Diagnostic hysteroscopy is commonly performed in an office setting by inserting the hysteroscope into the external cervical OS and advancing the scope under direct visualization until entering the uterine cavity distending the uterus with the selected distention media, commonly normal saline. Over the last few years, there have been great advancements in surgical instruments for use in gynecological procedures, the creation of smaller hysteroscopes, as well as improvements in operative techniques [2]. These advancements have facilitated the performance of hysteroscopy becoming a popular procedure. In an effort to decrease cost and facilitate patient access, hysteroscopic procedures are increasingly migrating from the operating room to the office [3-5]. One major obstacle to transitioning hysteroscopy to the outpatient settings is pain management as the procedure is largely viewed as painful. Pain along with inability to access the uterus are often cited as the main reasons for failed office hysteroscopy.

There is no consensus in the literature as to the optimal method of pain relief. It is important to establish evidenced-based pain management protocols to decrease pain associated with office hysteroscopy, which will reduce the rate of failed procedures and therefore decrease cost, time, and risk associated with performing the procedure in the operating room with the additional risk of general anesthesia. In this review article, I will outline effective pain control regimens based on the current published literature that could be used as a guide to manage pain when performing in-office diagnostic and operative hysteroscopy.

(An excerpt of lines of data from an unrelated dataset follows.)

(** What [winElection] and the metrics leave behind, once persisted. *)
Record became_leader n n' : Prop := {
  bl_cfg : cfg n' = cfg n;
  bl_inv : state_inv (state n');
  bl_role : role (state n') = Leader;
  bl_term : currentTerm (state n') = currentTerm (state n);
  bl_vote : votedFor (state n') = votedFor (state n);
  bl_frozen : forall C, frozen C n -> frozen C n';
  bl_durable : reliable (ST := ST) -> durable n';
}.

Lemma win_then {A} clock k (m : Handler SM ST A) n Q :
  state_inv (state n) ->
  (forall n1 o1, saves_of n1 o1 -> became_leader n n1 ->
     runs_to m n1 (fun n' out a => Q n' (o1 ++ out) a)) ->
  runs_to (calls (winElection (id n)) ;; recordWin clock k ;; persistState ;; m) n Q.
Proof.
  intros Hn Hm. destruct (winElection_total (id n) (state n)) as (s & E & Ha & Et & Ev & Er & Hmem & Hc1 & Hc2);
    [eauto with raft |].
  apply runs_to_bind. eapply runs_to_calls; [exact E |]. apply runs_to_bind, runs_to_modify.
  apply persist_then; [exact Ha |]. intros n1 Ecfg Es Hd. cbn [app].
  eapply runs_to_mono; [apply (Hm n1 _ (saves_of_intro _ _ (eq_sym Es))) | by intros].
  split; rewrite ?Es; try done.
  - by apply (state_inv_intro (state n)).
  - intros C. apply frozen_members; by rewrite Es.
Qed.

Lemma win_run clock k n :
  state_inv (state n) ->
  runs_to (calls (winElection (id n)) ;; recordWin clock k ;; persistState) n (fun n' out _ =>
    saves_of n' out /\ became_leader n n').
Proof.
  intros Hn. destruct (winElection_total (id n) (state n)) as (s & E & Ha & Et & Ev & Er & Hm & Hc1 & Hc2);
    [eauto with raft |].
  apply runs_to_bind. eapply runs_to_calls; [exact E |]. apply runs_to_bind, runs_to_modify.
  eapply runs_to_mono; [by apply persistState_run |].
  intros n' out _ (-> & En & Hd). assert (state n' = s) as Es by (by rewrite En).
  split; [apply saves_of_intro; by rewrite Es |]. split; rewrite ?Es; try done.
  - by rewrite En.
  - by apply (state_inv_intro (state n)).
  - intros C. apply frozen_members; by rewrite Es.
Qed.
End elections.

(** ** One iteration of the main loop *)

Section iteration.
Context {SM ST : Type} `{StateMachine SM, Storage ST, GoPlatform}.
Implicit Types n : RaftNode SM ST.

Factors affecting pain during hysteroscopic procedures

The experience of pain associated with hysteroscopy, as any other pain eliciting procedure, is influenced by many factors related to the patient and the operative technique. Adequate patient selection for in office procedures is extremely important. Some patients will only tolerate the procedure if performed under general anesthesia. Table 1 list risk and protective factors associated with pain perception during in office hysteroscopy. Providers should screen each patient to ensure that the patient is a good candidate for in-office performance of the needed procedure.

Patient related factors

Parity: There is conflicting evidence regarding the influence of prior vaginal delivery and the pain reported during office procedures. Although some research shows that nulliparity does not increase pain during reported during in office hysteroscopy. Masson et al. [6] published a prospective observational study revealing that the number of spontaneous vaginal deliveries is inversely correlated with pain intensity during hysteroscopy. This is concordant with findings published by Van Dongen et al. [7] who reported that nulliparous women have a 27% higher risk of perceiving pain at Visual Analog Scale (VAS) > 5 during hysteroscopy when compared to women who have had vaginal deliveries. It is speculated that the more dilated multiparous cervix will require less force to introduce the hysteroscope as opposed to a nulliparous cervix that will pose more resistance.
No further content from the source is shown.